I felt very stuck in my career. I loved the work I was doing: working with reluctant readers and helping my colleagues reach their reluctant readers. I loved teaching. I loved my students. I hated the bureaucracy and the red tape. I hated working with intimidated administrators who continued to belittle the work I was doing and were wary of the connections I had made with other colleagues who valued my work.
I was also very tired of giving my very best to a job that did not love me and giving my son the scraps of my day.
He needed better than that from me. He needed my attention, my energy, my smiles. Not my fatigue, my tears, and my frustration after a long and hard day.
It would have been one thing if it was temporary. But I cried every single day of my last year of teaching. I cried on my way into work and I cried on my way home. I cried on Sunday night dreading having to walk into that building again on Monday.
I was tired of being bullied and pushed around. So I left.
When I walked out of the building on that last day of school, a tremendous weight had lifted off of me. It wasn't until after chatting with other colleagues who left after I did that we realized that we all suffered similar experiences.
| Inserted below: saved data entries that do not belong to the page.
(** X20.  There, [Get] drops the result of the write-through: a failing
    [Set] after a successful hook still gives [(true, newOption, nil)]. *)
Lemma direct_Get_drops_Set_error k v fn t query w1 w2 v' opt w3 s :
  k <> "" ->
  template_Parse (sqlc_direct.GetSQL c) = inr t ->
  template_Execute t (list_to_map [("Key", k)]) = inr query ->
  sql_Open (sqlc_direct.DriverName c) (sqlc_direct.DataSourceName c)
           (world s) = (None, w1) ->
  DB_QueryContext query w1 = (inr [], w2) ->
  fn k v w2 = ((v', opt, None), w3) ->
  exists s', sqlc_direct.Client_Get c k v (Some fn) s
             = ((true, opt, None, v'), s').
Proof.
  intros Hk Hp Hx Hopen Hquery Hfn.
  unfold sqlc_direct.Client_Get, util.CheckKeyAndValue, util.CheckKey.
  case_decide; [done|]. unfold_M. simpl in *.
  repeat (first [ rewrite Hp | rewrite Hx | rewrite Hopen
                | rewrite Hquery | rewrite Hfn ]; simpl).
  match goal with
  | |- context [sqlc_direct.Client_Set c k v' ?fs ?st] =>
      destruct (sqlc_direct.Client_Set c k v' fs st) as [err s2]
  end.
  destruct (DB_Close (world s2)) as [ce w4]. simpl. eauto.
Qed.

End direct_properties.

(** * Runs on the scripted store *)

Import scripted.

Lemma scripted_clock_laws : ClockLaws clock.
Proof.
  split; simpl.
  - intros w t w' Hnow. simplify_eq. simpl. lia.
  - intros d n w e w' Hop.
    destruct (replies w) as [|[] ?]; simplify_eq; simpl; lia.
  - intros w e w' Hop.
    destruct (replies w) as [|[] ?]; simplify_eq; simpl; lia.
  - intros q w r w' Hop.
    destruct (replies w) as [|[] ?]; simplify_eq; simpl; lia.
  - intros q w r w' Hop.
    destruct (replies w) as [|[] ?]; simplify_eq; simpl; lia.
Qed.

Lemma range_id_perm (l : list string) : range_id l ≡ₚ l.
Proof. reflexivity. Qed.

Lemma cache_A_B_stamps rs : sqlc.stamps_ok clock (cache_A_B rs).
Proof.
  unfold cache_A_B. intros k cv. simpl. intros Hk.
  apply lookup_insert_Some in Hk as [[_ <-]|[_ Hk]]; [simpl; lia|].
  apply lookup_insert_Some in Hk as [[_ <-]|[_ Hk]]; [simpl; lia|].
  by rewrite lookup_empty in Hk.
Qed.

(** C1 on a run: [Set("k", "v")] on a fresh client, then [Get("k")]. *)
Lemma Set_then_Get_round_trip_witness :
  exists option,
    sqlc.Client_Get config "k" None
      (sqlc.Client_Set config "k" "v" [] fresh).2
    = ((true, "v", option, None),
       (sqlc.Client_Set config "k" "v" [] fresh).2).
Proof.
  apply (Set_then_Get_round_trip config "k" "v" [] None fresh);
    [done | vm_compute; reflexivity].
Defined.

(** C10 on a run: the statement executes, the release fails. *)
Lemma Set_release_error_after_cache_write_witness :
  exists c',
    sqlc.Client_Set config "k" "v" [] fresh_release_fails = (Some busy, c') /\
    sqlc.Cache c' !! "k" = Some (sqlc.mkCacheValue "v" gokv.zeroOption 11) /\
    sqlc.Cache c'
    = <["k" := sqlc.mkCacheValue "v" gokv.zeroOption 11]>
        (sqlc.Cache fresh_release_fails).
Proof.
  eapply (Set_release_error_after_cache_write config "k" "v" []
            fresh_release_fails);
    [done | reflexivity ..].
Defined.

(** C2 on a run.  [Set("k", "v")], then [Del("k")] twice; the second delete
    affects no row, and [Del] still reports [(true, nil)], where the
    specification has [(false, nil)]. *)
Theorem Del_twice_reports_found_both_times :
  first_del.1 = (true, None) /\
  second_del.1 = (true, None) /\
  sqlc.Cache first_del.2 !! "k" = None /\
  replies (world (sqlc.store first_del.2))
  = [ROpen None; affected 0; RClose None].
Proof. vm_compute. repeat split; reflexivity. Qed.

(** C3, the statement of the specification fails: the read returns two
    rows, the second column of the first does not decode, and [Get] returns
    the error of the codec, which does not wrap [ErrTooManyValues]. *)
Lemma Get_two_rows_decode_error :
  (sqlc.Client_Get config "k" None
     (two_rows (row2 "v1" "junk") (row2 "v2" "{0}"))).1
  = (false, "", gokv.zeroOption, Some (External "invalid character")) /\
  errors_Is (External "invalid character") ErrTooManyValues = false.
Proof. vm_compute. split; reflexivity. Qed.

(** C3 as amended, on a run with two rows of one column. *)
Lemma Get_too_many_rows_witness :
  exists option e c',
    sqlc.Client_Get config "k" None (two_rows (row1 "v1") (row1 "v2"))
    = ((false, "", option, Some e), c') /\
    sqlc.Cache c' = sqlc.Cache (two_rows (row1 "v1") (row1 "v2")) /\
    (forall v1 o1,
        sqlc.Get_row config (row1 "v1") "" gokv.zeroOption = inr (v1, o1) ->
        errors_Is e ErrTooManyValues = true) /\
    (forall o1 e1,
        sqlc.Get_row config (row1 "v1") "" gokv.zeroOption = inl (o1, e1) ->
        errors_Is e e1 = true).
Proof.
  eapply (Get_too_many_rows config "k" None
            (two_rows (row1 "v1") (row1 "v2")));
    [done | reflexivity ..].
Defined.

(** C5, the statement of the specification fails: [A] and [B] are cached
    and live, the read of [A] fails, [Refresh] returns that error, and [B],
    which was still to be processed, is in the cache with the entry it
    had. *)
Lemma Refresh_abort_leaves_B_cached :
  (sqlc.Client_Refresh config range_id live_A_B_read_fails).1 = Some busy /\
  sqlc.Cache (sqlc.Client_Refresh config range_id live_A_B_read_fails).2
    !! "B"
  = Some (sqlc.mkCacheValue "oldB" gokv.zeroOption 4) /\
  accesses
    (sqlc.store (sqlc.Client_Refresh config range_id live_A_B_read_fails).2)
  = [AOpen "mysql" "user:pass@tcp(localhost:3306)/testdb";
     AQuery "keys||||"; AClose;
     AOpen "mysql" "user:pass@tcp(localhost:3306)/testdb";
     AQuery "get|A|||"; AClose].
Proof. vm_compute. repeat split; reflexivity. Qed.

(** C5 as amended, on the same run: the loop is at [A], its first key,
    whose read fails, and [B] is still to be processed. *)
Lemma Refresh_abort_keeps_remaining_entries_witness :
  exists e' c3,
    multierr_Append (Some busy) None = Some e' /\
    errors_Is e' busy = true /\
    sqlc.Client_Refresh config range_id live_A_B_read_fails
    = (Some e', c3) /\
    sqlc.store c3
    = mkStore (mkWorld 10 [])
        (accesses (sqlc.store (sqlc.Client_Keys config live_A_B_read_fails).2)
           ++ [AOpen (sqlc.DriverName config) (sqlc.DataSourceName config);
               AQuery "get|A|||"; AClose])%list /\
    sqlc.Cache c3 !! "A" = None /\
    forall k', k' ∈ ["B"] ->
               is_Some (sqlc.Cache live_A_B_read_fails !! k') /\
               sqlc.Cache c3 !! k' = sqlc.Cache live_A_B_read_fails !! k'.
Proof.
  destruct (Refresh_abort_keeps_remaining_entries config range_id
              live_A_B_read_fails ["A"; "B"]
              (sqlc.Client_Keys config live_A_B_read_fails).2
              [] "A" ["B"]
              (sqlc.mkClient
                 (sqlc.Cache live_A_B_read_fails)
                 (sqlc.store (sqlc.Client_Keys config live_A_B_read_fails).2)))
    as [_ Hread];
    [exact range_id_perm | vm_compute; reflexivity .. |].
  eapply Hread; [done | reflexivity ..].
Defined.

(** C4 on a run: [A] and [B] are cached, [A] and [C] are live. *)
Lemma Refresh_converges_witness :
  (forall k,
      k ∉ ["A"; "C"] ->
      sqlc.Cache (sqlc.Client_Refresh config range_id live_A_C).2 !! k
      = None) /\
  (forall k,
      is_Some
        (sqlc.Cache (sqlc.Client_Refresh config range_id live_A_C).2 !! k) ->
      is_Some (sqlc.Cache live_A_C !! k) /\ k ∈ ["A"; "C"]) /\
  (@None error = None ->
   exists new,
     accesses (sqlc.store (sqlc.Client_Refresh config range_id live_A_C).2)
     = (accesses (sqlc.store (sqlc.Client_Keys config live_A_C).2)
          ++ new)%list /\
     forall k cv, sqlc.Cache live_A_C !! k = Some cv -> k ∈ ["A"; "C"] ->
       exists ks1 ks2 c2 t q w1 rows w2,
         filter (fun k => k ∈ ["A"; "C"])
                (range_id (map_to_list (sqlc.Cache live_A_C)).*1)
         = (ks1 ++ k :: ks2)%list /\
         sqlc.Refresh_refetch config ks1
           (sqlc.mkClient
              (filter (fun kv : string * sqlc.CacheValue =>
                         kv.1 ∈ ["A"; "C"])
                      (sqlc.Cache live_A_C))
              (sqlc.store (sqlc.Client_Keys config live_A_C).2))
         = (None, c2) /\
         template_Parse (sqlc.GetSQL config) = inr t /\
         template_Execute t (list_to_map [("Key", k)]) = inr q /\
         AQuery q ∈ new /\
         sql_Open (sqlc.DriverName config) (sqlc.DataSourceName config)
           (world (sqlc.store c2)) = (None, w1) /\
         DB_QueryContext q w1 = (inr rows, w2) /\
         ((rows = [] /\
           sqlc.Cache (sqlc.Client_Refresh config range_id live_A_C).2 !! k
           = None) \/
          (exists r v o now w3,
              rows = [r] /\
              sqlc.Get_row config r "" gokv.zeroOption = inr (v, o) /\
              time_Now w2 = (now, w3) /\
              sqlc.Cache (sqlc.Client_Refresh config range_id live_A_C).2 !! k
              = Some (sqlc.mkCacheValue v o now) /\
              sqlc.UpdateTime cv <= now))).
Proof.
  apply (Refresh_converges config clock scripted_clock_laws range_id
           live_A_C ["A"; "C"] (sqlc.Client_Keys config live_A_C).2 None);
    [exact range_id_perm | exact (cache_A_B_stamps _)
    | vm_compute; reflexivity | vm_compute; reflexivity].
Defined.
Mine wasn’t a one-off. It was just one of the many.
I’ve been out of the classroom for more than 12 years now and it was the best decision I ever made. While it may have taken me a little longer than I would have liked, I found myself again. I was gaslighted into thinking that I was not good enough and that I would never be good enough, but it wasn’t true.
It was never true.
Here I am and here are a few things I realized:
- If I had stayed in that environment I would have likely had to have spent years in therapy to undo the damage to my self-esteem.
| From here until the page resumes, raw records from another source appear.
(** The collaborators.  Every answer of the database driver may depend on
    all that happened before; [None] is success for the calls that return
    nothing.  [s3_contents] is [.get('Contents')] of the listing response:
    [None] when the response carries no such entry.  The two readers stand
    for [get_object] followed by [pd.read_csv] or [pd.read_excel] and
    return the column names and the rows of [dataDF.values]. *)
Record Env : Type := mkEnv {
  db_connect : list event -> option exception;
  db_cursor : list event -> option exception;
  db_execute : list event -> string -> option exception;
  db_fetchone : list event -> result (option (list pyvalue));
  db_fetchall : list event -> result (list string);
  db_executemany : list event -> string -> list (list pyvalue) -> option exception;
  db_commit : list event -> option exception;
  s3_contents : option (list string);
  s3_read_csv : string -> result (list string * list (list pyvalue));
  s3_read_excel : string -> result (list string * list (list pyvalue))
}.

(** The two local names every helper shares with its [finally] block.
    The outer [None] is "not bound yet"; [connection] may be bound to
    Python's [None]. *)
Record frame : Type := mkFrame {
  connection : option (option nat);
  cursor : option nat
}.

Definition unbound : frame := {| connection := None; cursor := None |}.

Record state : Type := mkState {
  trace : list event;
  locals : frame
}.

Definition M (A : Type) : Type := Env -> state -> result A * state.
- I was never going to be good enough in their eyes. Never.
- I would always be a teacher, but my classroom would look different. It would be at the local pond as my youngest and I counted turtles, talked about the environment, and asked questions like, “Do turtles hibernate? What do turtles eat?” Or my classroom might be right in our kitchen as I taught my children how to cook. We would measure, learn how to read a recipe, and follow steps. Sometimes my classroom would be inside our minivan as we listen to audiobooks and discussed characters, plot, morals, ethics, and social justice on our way to swim practice.
- I would probably not have had four children. I would feel guilty being away from work when I was with my family, and when I was with my family I’d feel guilty from being away from work. There would be a lot of resentment towards a job that would demand too much of my time and left me too fatigued to spend what time I had left with my children.
- I would never have found a love for running and found myself in the process; known what courage, strength, and determination looked like within myself.
- I wouldn’t have found time to write essays that resonate with other people, to write a book, or find that I could be paid doing what was once only a childhood dream.
- I would not have realized that motherhood would be my true vocation. I would never have known that while motherhood is at best messy and imperfect, that I would be good at it. I have treasured this time in a pandemic because I have been able to spend more time with my children. Yes, I am one of those weirdo moms that loves summer vacation not just because my kids get a break from school, but that I get to spend more time with them.
- When I felt loss and heartbreak when I left my students, I didn’t know the joy I would find when I found myself all over again.
I am a better wife and mother. I am kinder to myself. I have found that passions and dreams can become reality when you lose everything.
Margery O’Hare was right, “you are never trapped.” It might be ugly, but there is always a way out of a situation. And I am grateful that I found mine.